(What you need to do): In full and without deviation, reproduce the records that follow.

(Data listing):
►
(** A vote is given after a look at the log. *)
Lemma vote_rpc_quiet id s req s' a l :
  server_ok id s -> is_uint64 (rv_Term req) -> log_repr (logStore (sv_node s)) l ->
  rpc_turn s (CmdRequestVote req) = Ok (s', a) ->
  quiet s s' /\
  forall resp, a = Some (RespRequestVote resp) -> vr_VoteGranted resp = true ->
    currentTerm (sv_node s) <= rv_Term req /\
    up_to_date (rv_LastLogIndex req, rv_LastLogTerm req) (last_info l).
Proof.
  intros Hok Ht Hl E. destruct (vote_rpc members id s req s' a Hok Ht E) as (_ & Hst & _).
  destruct (rpc_turn_cases _ _ _ _ (so_role _ _ _ Hok) E) as [[-> ->]|(r1 & resp & b & E1 & -> & Hs')].
  { split; [apply quiet_refl|done]. }
  simpl in E1. apply obind_Ok in E1 as ([[r' v] b'] & E1 & [= -> <- <-]).
  pose proof (so_inv _ _ _ Hok) as ((l0 & Hok0) & _).
  assert (node_ok (sv_node s) l) as Hokl by (destruct Hok0; by split).
  destruct (handleRequestVote_effect (sv_node s) l req Hokl Ht) as (r2 & g & E2 & Hg & _ & Hsr & _).
  rewrite E1 in E2. injection E2 as <- -> _. destruct (rpc_pos_quiet s r1 s' Hs') as (Hu & _ & _ & _ & Hp).
  split.
  - split; [|by apply stays_settles|done]. eapply unmoved_trans; [by apply unmoved_rest|done].
  - intros resp [= <-]. simpl. intros ->. destruct (proj1 Hg eq_refl) as (? & _ & ?). by split.
Qed.

(** A voter that holds what it has acknowledged votes safely. *)
Lemma new_vote_safe h c c' (k : vote_call) s l :
  sound h -> server_safe h c (vc_to k) s l -> elected c' = elected c ->
  (forall t m, acked h c' (vc_to k) t m -> acked h c (vc_to k) t m) ->
  currentTerm (sv_node s) <= rv_Term (vc_req k) ->
  up_to_date (rv_LastLogIndex (vc_req k), rv_LastLogTerm (vc_req k)) (last_info l) ->
  vote_safe h c' k.
Proof.
  intros Hsnd Hl Hel Hack Hle Hup _ t m Ha Ht Hm.
  destruct (ss_acked _ _ _ _ _ _ _ Hl t m (Hack t m Ha)) as (_ & _ & [Hag|Ho]).
  - left. eapply up_to_date_trans; [exact Hup|].
    apply (voter_behind h (currentTerm (sv_node s)) l t m); try done; [apply Hl|].
    eapply repr_numbered, Hl.
  - right. destruct Ho as (u & ? & [x Hx] & ?). exists u. split; [lia|]. split; [|done].
    exists x. by rewrite Hel.
Qed.

Lemma answer_vote_safe h c k (v : vote_call) c' :
  cluster_ok c -> cluster_ok c' -> safe h c -> vote_calls c !! k = Some v -> answer_vote c k v = Ok c' ->
  next h c h c'.
Proof.
  intros Hc Hc' Hsafe Hk. unfold answer_vote.
  assert (v ∈ vote_calls c) as Hin by (by eapply list_elem_of_lookup_2).
  pose proof (co_votes _ _ Hc v Hin) as Hv.
  destruct (servers c !! vc_to v) as [s|] eqn:Hs; [|by intros [= <-]].
  destruct (vc_resp v) as [|] eqn:Er; [by intros [= <-]|].
  intros ([s' a] & E & E')%obind_Ok. destruct (co_servers _ _ Hc _ _ Hs) as [_ Hok].
  destruct (sa_servers _ _ _ _ Hsafe _ _ Hs) as [l Hl].
  destruct (vote_rpc_quiet _ _ _ _ _ l Hok (vk_term _ _ _ Hv) (ss_log _ _ _ _ _ _ _ Hl) E) as [Hq Hg].
  destruct a as [[|resp|]|]; try (by injection E' as <-). injection E' as <-. specialize (Hg resp eq_refl).
  set (v' := mkVoteCall _ _ _ _ _) in *. apply (quiet_safe h c (vc_to v) s s'); try done.
  - intros u Hu. destruct (elem_of_insert _ _ _ _ Hu) as [->|?].
    2: { exists u. split_and!; try done. by left. }
    exists v. split_and!; try done. destruct (vr_VoteGranted resp) eqn:Egr; [right|left; split; [done|]].
    + destruct (Hg eq_refl) as [? ?].
      apply (new_vote_safe h c _ v' s l); try done; [apply Hsafe|].
      intros t m. apply acked_calls; [done|]. intros u' Hu' Ha'. by exists u'.
    + unfold grant. simpl. by rewrite Egr.
  - intros u Hu. exists u. split; [done|apply same_call_refl].
  - intros u Hu. exists u. split; [done|apply same_call_refl].
Qed.

(** An answer that makes no leader. *)
Lemma count_vote_quiet id s t n (v : RequestVoteResponse) s' :
  server_ok id s -> sv_pos s = Campaigning t n -> is_uint64 (vr_Term v) -> count_vote s t n v = Ok s' ->
  s' = mkSv (becomeLeader (sv_node s)) AtRun \/
  unmoved (sv_node s) (sv_node s') /\ ~ (sv_pos s' = Announcing \/ sv_pos s' = Leading).
Proof.
  intros Hok Hp Hu. pose proof (so_inv _ _ _ Hok) as ((l & Hl) & _). unfold count_vote. simpl.
  destruct (Z.ltb_spec (currentTerm (sv_node s)) (vr_Term v)) as [Hlt|Hge].
  { intros (x & Ex & [= <-])%obind_Ok. apply obind_Ok in Ex as (r1 & E1 & [= <-]). right. unfold after. simpl.
    split; [by eapply stepDown_unmoved|by intros [|]]. }
  destruct (vr_VoteGranted v), (quorum_of (sv_node s) <=? n + 1); try (case_bool_decide);
    intros [= <-]; unfold after; simpl; try (by left); right; (split; [apply unmoved_refl|by intros [|]]).
Qed.

(** ** Late answers and restarts *)

(** A new process has the log, and has applied nothing; one that does not
    start is what it was. *)
Lemma restart_node s (f : F) :
  (logStore (sv_node (restart s f)) = logStore (sv_node s) /\ commitIndex (sv_node (restart s f)) = 0 /\
   lastApplied (sv_node (restart s f)) = 0 /\ fsm (sv_node (restart s f)) = f /\
   state (sv_node (restart s f)) = Follower) \/
  restart s f = mkSv (sv_node s) Stopped.
Proof.
  unfold restart. set (cfg := mkConfig _ _ _ _ _ _ _ _).
  unfold NewRaftNode. destruct (validate cfg); [|by right..]. simpl. unfold restoreState.
  destruct (no_err _) as [[t [e|]]| | |]; simpl; try by right.
  destruct (no_err _) as [[b [e|]]| | |]; simpl; try by right. by left.
Qed.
◄
(The answer):
(** A vote is given after a look at the log. *)
Lemma vote_rpc_quiet id s req s' a l :
  server_ok id s -> is_uint64 (rv_Term req) -> log_repr (logStore (sv_node s)) l ->
  rpc_turn s (CmdRequestVote req) = Ok (s', a) ->
  quiet s s' /\
  forall resp, a = Some (RespRequestVote resp) -> vr_VoteGranted resp = true ->
    currentTerm (sv_node s) <= rv_Term req /\
    up_to_date (rv_LastLogIndex req, rv_LastLogTerm req) (last_info l).
Proof.
  intros Hok Ht Hl E. destruct (vote_rpc members id s req s' a Hok Ht E) as (_ & Hst & _).
  destruct (rpc_turn_cases _ _ _ _ (so_role _ _ _ Hok) E) as [[-> ->]|(r1 & resp & b & E1 & -> & Hs')].
  { split; [apply quiet_refl|done]. }
  simpl in E1. apply obind_Ok in E1 as ([[r' v] b'] & E1 & [= -> <- <-]).
  pose proof (so_inv _ _ _ Hok) as ((l0 & Hok0) & _).
  assert (node_ok (sv_node s) l) as Hokl by (destruct Hok0; by split).
  destruct (handleRequestVote_effect (sv_node s) l req Hokl Ht) as (r2 & g & E2 & Hg & _ & Hsr & _).
  rewrite E1 in E2. injection E2 as <- -> _. destruct (rpc_pos_quiet s r1 s' Hs') as (Hu & _ & _ & _ & Hp).
  split.
  - split; [|by apply stays_settles|done]. eapply unmoved_trans; [by apply unmoved_rest|done].
  - intros resp [= <-]. simpl. intros ->. destruct (proj1 Hg eq_refl) as (? & _ & ?). by split.
Qed.

(** A voter that holds what it has acknowledged votes safely. *)
Lemma new_vote_safe h c c' (k : vote_call) s l :
  sound h -> server_safe h c (vc_to k) s l -> elected c' = elected c ->
  (forall t m, acked h c' (vc_to k) t m -> acked h c (vc_to k) t m) ->
  currentTerm (sv_node s) <= rv_Term (vc_req k) ->
  up_to_date (rv_LastLogIndex (vc_req k), rv_LastLogTerm (vc_req k)) (last_info l) ->
  vote_safe h c' k.
Proof.
  intros Hsnd Hl Hel Hack Hle Hup _ t m Ha Ht Hm.
  destruct (ss_acked _ _ _ _ _ _ _ Hl t m (Hack t m Ha)) as (_ & _ & [Hag|Ho]).
  - left. eapply up_to_date_trans; [exact Hup|].
    apply (voter_behind h (currentTerm (sv_node s)) l t m); try done; [apply Hl|].
    eapply repr_numbered, Hl.
  - right. destruct Ho as (u & ? & [x Hx] & ?). exists u. split; [lia|]. split; [|done].
    exists x. by rewrite Hel.
Qed.

Lemma answer_vote_safe h c k (v : vote_call) c' :
  cluster_ok c -> cluster_ok c' -> safe h c -> vote_calls c !! k = Some v -> answer_vote c k v = Ok c' ->
  next h c h c'.
Proof.
  intros Hc Hc' Hsafe Hk. unfold answer_vote.
  assert (v ∈ vote_calls c) as Hin by (by eapply list_elem_of_lookup_2).
  pose proof (co_votes _ _ Hc v Hin) as Hv.
  destruct (servers c !! vc_to v) as [s|] eqn:Hs; [|by intros [= <-]].
  destruct (vc_resp v) as [|] eqn:Er; [by intros [= <-]|].
  intros ([s' a] & E & E')%obind_Ok. destruct (co_servers _ _ Hc _ _ Hs) as [_ Hok].
  destruct (sa_servers _ _ _ _ Hsafe _ _ Hs) as [l Hl].
  destruct (vote_rpc_quiet _ _ _ _ _ l Hok (vk_term _ _ _ Hv) (ss_log _ _ _ _ _ _ _ Hl) E) as [Hq Hg].
  destruct a as [[|resp|]|]; try (by injection E' as <-). injection E' as <-. specialize (Hg resp eq_refl).
  set (v' := mkVoteCall _ _ _ _ _) in *. apply (quiet_safe h c (vc_to v) s s'); try done.
  - intros u Hu. destruct (elem_of_insert _ _ _ _ Hu) as [->|?].
    2: { exists u. split_and!; try done. by left. }
    exists v. split_and!; try done. destruct (vr_VoteGranted resp) eqn:Egr; [right|left; split; [done|]].
    + destruct (Hg eq_refl) as [? ?].
      apply (new_vote_safe h c _ v' s l); try done; [apply Hsafe|].
      intros t m. apply acked_calls; [done|]. intros u' Hu' Ha'. by exists u'.
    + unfold grant. simpl. by rewrite Egr.
  - intros u Hu. exists u. split; [done|apply same_call_refl].
  - intros u Hu. exists u. split; [done|apply same_call_refl].
Qed.

(** An answer that makes no leader. *)
Lemma count_vote_quiet id s t n (v : RequestVoteResponse) s' :
  server_ok id s -> sv_pos s = Campaigning t n -> is_uint64 (vr_Term v) -> count_vote s t n v = Ok s' ->
  s' = mkSv (becomeLeader (sv_node s)) AtRun \/
  unmoved (sv_node s) (sv_node s') /\ ~ (sv_pos s' = Announcing \/ sv_pos s' = Leading).
Proof.
  intros Hok Hp Hu. pose proof (so_inv _ _ _ Hok) as ((l & Hl) & _). unfold count_vote. simpl.
  destruct (Z.ltb_spec (currentTerm (sv_node s)) (vr_Term v)) as [Hlt|Hge].
  { intros (x & Ex & [= <-])%obind_Ok. apply obind_Ok in Ex as (r1 & E1 & [= <-]). right. unfold after. simpl.
    split; [by eapply stepDown_unmoved|by intros [|]]. }
  destruct (vr_VoteGranted v), (quorum_of (sv_node s) <=? n + 1); try (case_bool_decide);
    intros [= <-]; unfold after; simpl; try (by left); right; (split; [apply unmoved_refl|by intros [|]]).
Qed.

(** ** Late answers and restarts *)

(** A new process has the log, and has applied nothing; one that does not
    start is what it was. *)
Lemma restart_node s (f : F) :
  (logStore (sv_node (restart s f)) = logStore (sv_node s) /\ commitIndex (sv_node (restart s f)) = 0 /\
   lastApplied (sv_node (restart s f)) = 0 /\ fsm (sv_node (restart s f)) = f /\
   state (sv_node (restart s f)) = Follower) \/
  restart s f = mkSv (sv_node s) Stopped.
Proof.
  unfold restart. set (cfg := mkConfig _ _ _ _ _ _ _ _).
  unfold NewRaftNode. destruct (validate cfg); [|by right..]. simpl. unfold restoreState.
  destruct (no_err _) as [[t [e|]]| | |]; simpl; try by right.
  destruct (no_err _) as [[b [e|]]| | |]; simpl; try by right. by left.
Qed.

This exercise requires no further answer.